We propose to address this problem through a clinical approach, based on the consideration that diagnosis of LVNC on purely morphologic criteria seems to be evanescent in terms of consistency (several, varying criteria are in place for echocardiography, and CMR) and appear to have low predictive value regarding the clinical outcome. Therefore, to solve the conundrum of appropriate diagnosis and risk stratification regarding the decision of sport participation, we recommend the algorithm shown in Figure 2 . What should be assessed in the scenario of an asymptomatic athlete with positive morphologic criteria for LVNC:
- (1)
Clinical and family history: Athletes should be carefully interrogated on conditions associated with LVNC, such as complex congenital defect, neuromuscular disorders, or a history of DCM or HCM in the relatives. A negative (or unavailable) family history does not exclude the LVNC diagnosis. We believe that when the patient’s or family history shows indicators for LVNC, HCM, or DCM, the genetic testing should be considered.
- (2)
Electrocardiography offers only an ancillary aid to the diagnosis, in that no changes are reported specific in patients with LVNC, and there is a potential overlap between the physiological ECG changes seen in athletes and the abnormal findings in patients with LVNC. However, the presence of markedly abnormal ECG pattern, in particular repolarization abnormalities, should raise suspicion for a pathologic substrate, and require additional investigation to solve diagnosis.
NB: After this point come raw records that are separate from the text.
(** [opensearchism_types.go] *)

Definition new_OpensearchISMPolicyState : gotype := TString.
Definition new_OpensearchISMPolicyStatus : gotype :=
  TStruct [omit "state" new_OpensearchISMPolicyState; omit "reason" TString;
    omit "existingISMPolicy" (TPtr TBool); omit "managedCluster" (TPtr TString);
    omit "policyId" TString].
Definition new_DestinationURL : gotype := TStruct [omit "url" TString].
Definition new_Destination : gotype :=
  TStruct [omit "slack" (TPtr new_DestinationURL); omit "amazon" (TPtr new_DestinationURL);
    omit "chime" (TPtr new_DestinationURL); omit "customWebhook" (TPtr new_DestinationURL)].
Definition new_MessageTemplate : gotype := TStruct [omit "source" TString].
Definition new_ErrorNotification : gotype :=
  TStruct [omit "destination" (TPtr new_Destination); omit "channel" TString;
    omit "messageTemplate" (TPtr new_MessageTemplate)].
Definition new_ISMTemplate : gotype :=
  TStruct [field "indexPatterns" (TSlice TString); omit "priority" (TInt 64)].
Definition new_AliasDetails : gotype :=
  TStruct [omit "index" (TPtr TString); omit "aliases" (TSlice TString); omit "routing" (TPtr TString);
    omit "isWriteIndex" (TPtr TBool)].
Definition new_AliasAction : gotype :=
  TStruct [omit "add" (TPtr new_AliasDetails); omit "remove" (TPtr new_AliasDetails)].
Definition new_Alias : gotype := TStruct [field "actions" (TSlice new_AliasAction)].
Definition new_Allocation : gotype :=
  TStruct [field "exclude" TString; field "include" TString; field "require" TString;
    field "waitFor" TString].
Definition new_Close : gotype := TStruct [].
Definition new_Delete : gotype := TStruct [].
Definition new_ForceMerge : gotype := TStruct [field "maxNumSegments" (TInt 64)].
Definition new_IndexPriority : gotype := TStruct [field "priority" (TInt 64)].
Definition new_Notification : gotype :=
  TStruct [field "destination" TString; field "messageTemplate" new_MessageTemplate].
Definition new_Open : gotype := TStruct [].
Definition new_ReadOnly : gotype := TStruct [].
Definition new_ReadWrite : gotype := TStruct [].
Definition new_ReplicaCount : gotype := TStruct [field "numberOfReplicas" (TInt 64)].
Definition new_Retry : gotype :=
  TStruct [omit "backoff" TString; field "count" (TInt 64); omit "delay" TString].
Definition new_Rollover : gotype :=
  TStruct [omit "minDocCount" (TPtr (TInt 64)); omit "minIndexAge" (TPtr TString);
    omit "minPrimaryShardSize" (TPtr TString); omit "minSize" (TPtr TString)].
Definition new_Rollup : gotype := TStruct [].
Definition new_Shrink : gotype :=
  TStruct [omit "forceUnsafe" (TPtr TBool); omit "maxShardSize" (TPtr TString);
    omit "numNewShards" (TPtr (TInt 64)); omit "percentageOfSourceShards" (TPtr (TInt 64));
    omit "targetIndexNameTemplate" (TPtr TString)].
Definition new_Snapshot : gotype := TStruct [field "repository" TString; field "snapshot" TString].
Definition new_Action : gotype :=
  TStruct [omit "alias" (TPtr new_Alias); omit "allocation" (TPtr new_Allocation);
    omit "close" (TPtr new_Close); omit "delete" (TPtr new_Delete);
    omit "forceMerge" (TPtr new_ForceMerge); omit "indexPriority" (TPtr new_IndexPriority);
    omit "notification" (TPtr new_Notification); omit "open" (TPtr new_Open);
    omit "readOnly" (TPtr new_ReadOnly); omit "readWrite" (TPtr new_ReadWrite);
    omit "replicaCount" (TPtr new_ReplicaCount); omit "retry" (TPtr new_Retry);
    omit "rollover" (TPtr new_Rollover); omit "rollup" (TPtr new_Rollup);
    omit "shrink" (TPtr new_Shrink); omit "snapshot" (TPtr new_Snapshot);
    omit "timeout" (TPtr TString)].
Definition new_CronDetails : gotype := TStruct [field "expression" TString; field "timezone" TString].
Definition new_Cron : gotype := TStruct [field "cron" (TPtr new_CronDetails)].
Definition new_Condition : gotype :=
  TStruct [omit "cron" (TPtr new_Cron); omit "minDocCount" (TPtr (TInt 64));
    omit "minIndexAge" (TPtr TString); omit "minRolloverAge" (TPtr TString);
    omit "minSize" (TPtr TString)].
Definition new_Transition : gotype :=
  TStruct [field "conditions" new_Condition; field "stateName" TString].
Definition new_State : gotype :=
  TStruct [field "actions" (TSlice new_Action); field "name" TString;
    omit "transitions" (TSlice new_Transition)].
Definition new_OpenSearchISMPolicySpec : gotype :=
  TStruct [omit "opensearchCluster" (TForeign "corev1.LocalObjectReference");
    field "defaultState" TString; field "description" TString;
    omit "applyToExistingIndices" (TPtr TBool); omit "errorNotification" (TPtr new_ErrorNotification);
    omit "ismTemplate" (TPtr new_ISMTemplate); omit "policyId" TString;
    field "states" (TSlice new_State)].
Definition new_OpenSearchISMPolicy : gotype :=
  TStruct [omit "kind" TString; omit "apiVersion" TString;
    omit "metadata" (TForeign "metav1.ObjectMeta"); omit "spec" new_OpenSearchISMPolicySpec;
    omit "status" new_OpensearchISMPolicyStatus].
Exercise test should be always performed, and when arrhythmias are found on electrocardiogram at rest or on exercise, an ambulatory ECG monitoring should be obtained. Indeed, recording of ventricular tachyarrhythmias (i.e., NSVT, frequent and/or polymorphic premature ventricular contractions) should be evaluated with caution and support the suspicion for a cardiomyopathy.
- (3)
LV systolic and diastolic functions: Impaired myocardial function is the strongest element to support the diagnosis of a myocardial disease; specifically, LVEF in athletes is, in our experience, usually >55% and never <50%. Therefore, we suggest the cutoff of EF <50% as threshold, useful to raise suspicion for the disease. In borderline cases, that is, when EF is in the lower range (50% to 54%), subclinical impairment of systolic function may be detected by a reduction in global longitudinal strain; it has been proposed that a global longitudinal strain >15% supports the evidence of a normal myocardial contraction, whereas values less than this cutoff may be the initial hallmark of a cardiomyopathy. Finally, diastolic function is always within normal limits in a normal heart.